**To do**
Which lines in the data below contain the word "started"? Pull each of them out.

-=-=-=-=-

(** The steps of the signing: no exit; a start is preceded by the
    transaction, the place of the signature and the upload, and followed
    by no exception when it succeeds; a download belongs to the
    transaction created and to the file uploaded. *)
Lemma signingSteps_cases pdfBuffer :
  exists t s,
    Demo.signingSteps world CONFIG SAMPLE_CONTRACT SAMPLE_SIGNER pdfBuffer = (t, s)
    /\ Forall (fun c => Demo.isExit c = false) t
    /\ (forall transactionId,
          In (Demo.StartTransaction transactionId) t ->
          exists transaction signer others rest,
            Demo.createTransaction world
              (Demo.transactionInput CONFIG SAMPLE_CONTRACT SAMPLE_SIGNER)
            = Demo.Resolved transaction
            /\ Signhost.Signers transaction = signer :: others
            /\ transactionId = Signhost.Id transaction
            /\ t = [ Demo.CreateTransaction
                       (Demo.transactionInput CONFIG SAMPLE_CONTRACT SAMPLE_SIGNER);
                     Demo.UploadFileMetadata transactionId Demo.fileId
                       (Signhost.SignerId signer) Demo.displayName
                       (Some Demo.signatureLocation);
                     Demo.UploadFile transactionId Demo.fileId pdfBuffer;
                     Demo.StartTransaction transactionId ] ++ rest
            /\ forall started,
                 Demo.startTransaction world transactionId = Demo.Resolved started ->
                 forall error, s <> Demo.Throws error)
    /\ (forall transactionId file,
          In (Demo.DownloadDocument transactionId file) t ->
          file = Demo.fileId
          /\ exists transaction status,
               Demo.createTransaction world
                 (Demo.transactionInput CONFIG SAMPLE_CONTRACT SAMPLE_SIGNER)
               = Demo.Resolved transaction
               /\ transactionId = Signhost.Id transaction
               /\ In (Demo.UploadFile transactionId file pdfBuffer) t
               /\ Demo.getTransaction world transactionId = Demo.Resolved status
               /\ Signhost.isCode (Signhost.Status status) Signhost.SIGNED = true).
Proof.
  unfold Demo.signingSteps, Demo.firstSigner. script.
  destruct (Demo.createTransaction world _) as [transaction|?|] eqn:Hc; script;
    [destruct (Signhost.Signers transaction) as [|signer others] eqn:Hs; script;
     [|destruct (Demo.uploadFileMetadata world _ _ _ _ _) as [?|?|]; script;
       [destruct (Demo.uploadFile world _ _ _) as [?|?|]; script;
        [destruct (Demo.startTransaction world _) as [?|?|] eqn:Hst; script;
         [destruct (checkTransactionStatus_cases (Signhost.Id transaction))
            as (t & s & -> & Hthrow & Hcalls & Hdown)| |]
        | |]
       | |]]
    | |].
  all: do 2 eexists; (split; [reflexivity|]).
  all: split;
    [ repeat (constructor; [reflexivity|]);
      first [apply Forall_nil | now apply statusCalls_no_exit]
    | ].
  all: split; [intros id H; found H|intros id file H; found H].
  all: match goal with
       | H : In (Demo.StartTransaction _) _ |- _ =>
           exfalso; revert H; now apply statusCalls_not
       | H : In (Demo.DownloadDocument _ _) _ |- _ =>
           destruct (Hdown _ _ H) as (-> & -> & status & Hg & Hi);
           (split; [reflexivity|]); exists transaction, status;
           repeat split; auto; cbn [In]; auto
       | H : Demo.StartTransaction _ = Demo.StartTransaction _ |- _ =>
           injection H as <-; exists transaction, signer, others; eexists;
           repeat split; eauto;
           first [ intros started _; exact Hthrow
                 | intros started Hr; congruence ]
       end.
Qed.

End ScriptFacts.

(** The answers that [main] depends on, in the order asked. *)
Ltac main_answers :=
  unfold Demo.main, Demo.ensureOutputDir;
  repeat
    (script;
     match goal with
     | |- context [if negb (Demo.DEMO_MODE ?c) && ?k then _ else _] =>
         destruct (negb (Demo.DEMO_MODE c) && k) eqn:?
     | |- context [match generateContractPdf ?a ?b ?c ?d with _ => _ end] =>
         destruct (generateContractPdf a b c d) eqn:?
     | |- context [if negb (Demo.existsSync ?w ?p) then _ else _] =>
         destruct (Demo.existsSync w p) eqn:?; cbn [negb]
     | |- context [match Demo.mkdirSync ?w ?p with _ => _ end] =>
         destruct (Demo.mkdirSync w p) as [[]|?] eqn:?
     | |- context [match Demo.writeFileSync ?w ?p ?b with _ => _ end] =>
         destruct (Demo.writeFileSync w p b) as [[]|?] eqn:?
     | |- context [if Demo.DEMO_MODE ?c then _ else _] =>
         destruct (Demo.DEMO_MODE c) eqn:?
     | |- context [Demo.signingSteps ?w ?c ?sc ?ss ?b] =>
         let t := fresh "t" in
         let s := fresh "s" in
         let Hexit := fresh "Hexit" in
         let Hstart := fresh "Hstart" in
         let Hdown := fresh "Hdown" in
         destruct (signingSteps_cases w c sc ss b)
           as (t & s & -> & Hexit & Hstart & Hdown);
         destruct s
     end);
  script.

-=-=-=-=-

**Exercise output**
            /\ forall started,
                 Demo.startTransaction world transactionId = Demo.Resolved started ->
           first [ intros started _; exact Hthrow
                 | intros started Hr; congruence ]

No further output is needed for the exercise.